(Collected data entries)
*-*-*

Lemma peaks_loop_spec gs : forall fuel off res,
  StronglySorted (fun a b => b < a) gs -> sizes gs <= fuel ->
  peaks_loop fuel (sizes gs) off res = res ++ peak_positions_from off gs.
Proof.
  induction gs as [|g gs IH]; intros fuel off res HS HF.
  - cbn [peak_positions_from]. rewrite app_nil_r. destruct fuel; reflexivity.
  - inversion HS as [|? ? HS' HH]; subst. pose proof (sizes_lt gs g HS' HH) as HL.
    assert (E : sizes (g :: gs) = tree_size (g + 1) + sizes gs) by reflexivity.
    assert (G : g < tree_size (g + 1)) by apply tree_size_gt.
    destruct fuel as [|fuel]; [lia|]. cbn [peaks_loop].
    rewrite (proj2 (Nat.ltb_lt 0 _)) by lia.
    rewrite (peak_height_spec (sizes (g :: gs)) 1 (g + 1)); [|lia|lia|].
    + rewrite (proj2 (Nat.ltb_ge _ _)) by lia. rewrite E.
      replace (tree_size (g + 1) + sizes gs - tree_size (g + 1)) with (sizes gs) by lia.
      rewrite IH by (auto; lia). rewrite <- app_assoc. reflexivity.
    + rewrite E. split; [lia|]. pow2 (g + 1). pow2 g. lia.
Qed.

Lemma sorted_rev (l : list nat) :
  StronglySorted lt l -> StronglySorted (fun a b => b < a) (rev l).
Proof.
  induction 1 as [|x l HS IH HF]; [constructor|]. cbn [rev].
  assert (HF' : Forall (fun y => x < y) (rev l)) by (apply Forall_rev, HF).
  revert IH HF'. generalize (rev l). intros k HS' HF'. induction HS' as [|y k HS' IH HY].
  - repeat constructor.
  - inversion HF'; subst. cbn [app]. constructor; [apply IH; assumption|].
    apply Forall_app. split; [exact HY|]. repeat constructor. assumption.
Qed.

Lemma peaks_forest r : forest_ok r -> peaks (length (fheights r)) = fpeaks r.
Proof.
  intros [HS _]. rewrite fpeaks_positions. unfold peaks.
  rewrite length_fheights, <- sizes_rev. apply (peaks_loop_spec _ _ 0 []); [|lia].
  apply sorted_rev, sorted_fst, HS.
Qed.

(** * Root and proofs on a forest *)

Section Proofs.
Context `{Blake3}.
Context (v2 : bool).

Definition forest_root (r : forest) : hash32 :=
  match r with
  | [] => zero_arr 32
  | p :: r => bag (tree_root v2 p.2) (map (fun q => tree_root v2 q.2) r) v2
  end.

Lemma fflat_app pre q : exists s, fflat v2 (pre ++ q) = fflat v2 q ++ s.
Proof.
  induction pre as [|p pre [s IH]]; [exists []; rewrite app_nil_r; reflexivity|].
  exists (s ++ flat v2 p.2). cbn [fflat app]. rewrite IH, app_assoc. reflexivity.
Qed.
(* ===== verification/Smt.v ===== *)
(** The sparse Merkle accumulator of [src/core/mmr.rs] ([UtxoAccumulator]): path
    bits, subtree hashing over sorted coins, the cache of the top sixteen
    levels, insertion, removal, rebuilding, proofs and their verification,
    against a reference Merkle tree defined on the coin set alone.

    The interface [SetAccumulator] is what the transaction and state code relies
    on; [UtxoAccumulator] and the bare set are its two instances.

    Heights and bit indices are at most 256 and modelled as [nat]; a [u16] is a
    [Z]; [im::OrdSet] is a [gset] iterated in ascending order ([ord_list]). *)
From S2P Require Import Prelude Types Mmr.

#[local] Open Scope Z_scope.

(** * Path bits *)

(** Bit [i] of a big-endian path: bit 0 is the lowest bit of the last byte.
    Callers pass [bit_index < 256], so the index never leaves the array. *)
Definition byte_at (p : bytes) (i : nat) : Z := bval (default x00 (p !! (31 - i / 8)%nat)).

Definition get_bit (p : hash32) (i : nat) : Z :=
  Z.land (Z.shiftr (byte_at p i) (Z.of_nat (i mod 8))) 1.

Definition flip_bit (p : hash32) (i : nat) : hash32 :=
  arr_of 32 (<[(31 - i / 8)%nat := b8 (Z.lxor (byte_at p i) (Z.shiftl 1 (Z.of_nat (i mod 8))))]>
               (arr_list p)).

*-*-*

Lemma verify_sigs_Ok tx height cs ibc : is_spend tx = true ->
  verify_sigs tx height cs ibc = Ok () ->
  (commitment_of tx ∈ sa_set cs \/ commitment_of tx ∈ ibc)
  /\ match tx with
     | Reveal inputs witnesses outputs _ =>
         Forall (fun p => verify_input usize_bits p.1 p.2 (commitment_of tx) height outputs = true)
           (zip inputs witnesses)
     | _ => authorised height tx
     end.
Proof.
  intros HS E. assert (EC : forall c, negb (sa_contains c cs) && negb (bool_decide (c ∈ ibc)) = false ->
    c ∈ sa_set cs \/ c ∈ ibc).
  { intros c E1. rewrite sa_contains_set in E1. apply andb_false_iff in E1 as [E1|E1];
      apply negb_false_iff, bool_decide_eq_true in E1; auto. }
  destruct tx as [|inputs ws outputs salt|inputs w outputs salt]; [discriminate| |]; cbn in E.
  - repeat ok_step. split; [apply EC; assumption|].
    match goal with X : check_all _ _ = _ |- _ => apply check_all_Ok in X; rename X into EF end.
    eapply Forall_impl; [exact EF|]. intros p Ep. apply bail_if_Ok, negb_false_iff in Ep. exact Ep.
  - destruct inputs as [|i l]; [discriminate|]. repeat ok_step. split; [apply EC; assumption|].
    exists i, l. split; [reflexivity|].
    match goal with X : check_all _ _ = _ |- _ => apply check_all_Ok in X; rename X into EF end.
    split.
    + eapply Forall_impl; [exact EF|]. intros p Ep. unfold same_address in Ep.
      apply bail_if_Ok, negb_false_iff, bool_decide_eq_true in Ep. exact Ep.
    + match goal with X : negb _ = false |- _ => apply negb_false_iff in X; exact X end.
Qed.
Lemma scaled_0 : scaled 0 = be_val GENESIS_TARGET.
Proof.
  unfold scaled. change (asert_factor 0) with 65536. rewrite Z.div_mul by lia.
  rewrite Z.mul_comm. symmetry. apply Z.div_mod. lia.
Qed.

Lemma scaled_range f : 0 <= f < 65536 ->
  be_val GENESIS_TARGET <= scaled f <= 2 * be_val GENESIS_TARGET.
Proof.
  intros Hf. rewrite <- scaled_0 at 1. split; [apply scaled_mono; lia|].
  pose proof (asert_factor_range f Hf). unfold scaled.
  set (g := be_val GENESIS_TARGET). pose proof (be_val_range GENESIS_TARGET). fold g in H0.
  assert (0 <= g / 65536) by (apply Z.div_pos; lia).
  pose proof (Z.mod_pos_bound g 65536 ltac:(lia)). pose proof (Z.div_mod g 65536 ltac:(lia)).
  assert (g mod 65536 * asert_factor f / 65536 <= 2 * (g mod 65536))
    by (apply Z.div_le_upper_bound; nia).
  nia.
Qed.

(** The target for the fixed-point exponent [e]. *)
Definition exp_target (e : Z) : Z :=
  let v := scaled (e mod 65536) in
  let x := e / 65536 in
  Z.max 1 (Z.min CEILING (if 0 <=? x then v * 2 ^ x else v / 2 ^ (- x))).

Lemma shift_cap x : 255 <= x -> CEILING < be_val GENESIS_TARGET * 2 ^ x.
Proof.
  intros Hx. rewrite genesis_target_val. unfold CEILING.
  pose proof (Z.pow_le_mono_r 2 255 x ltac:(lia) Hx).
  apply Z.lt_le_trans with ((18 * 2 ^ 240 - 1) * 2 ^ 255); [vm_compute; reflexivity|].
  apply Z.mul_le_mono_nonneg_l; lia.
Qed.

*-*-*

Try it:
Look above for the line holding "Lemma peaks_loop_spec gs" and the line holding "induction gs as", then output exactly those two lines and every line between them, nothing more.

Written solution:
Lemma peaks_loop_spec gs : forall fuel off res,
  StronglySorted (fun a b => b < a) gs -> sizes gs <= fuel ->
  peaks_loop fuel (sizes gs) off res = res ++ peak_positions_from off gs.
Proof.
  induction gs as [|g gs IH]; intros fuel off res HS HF.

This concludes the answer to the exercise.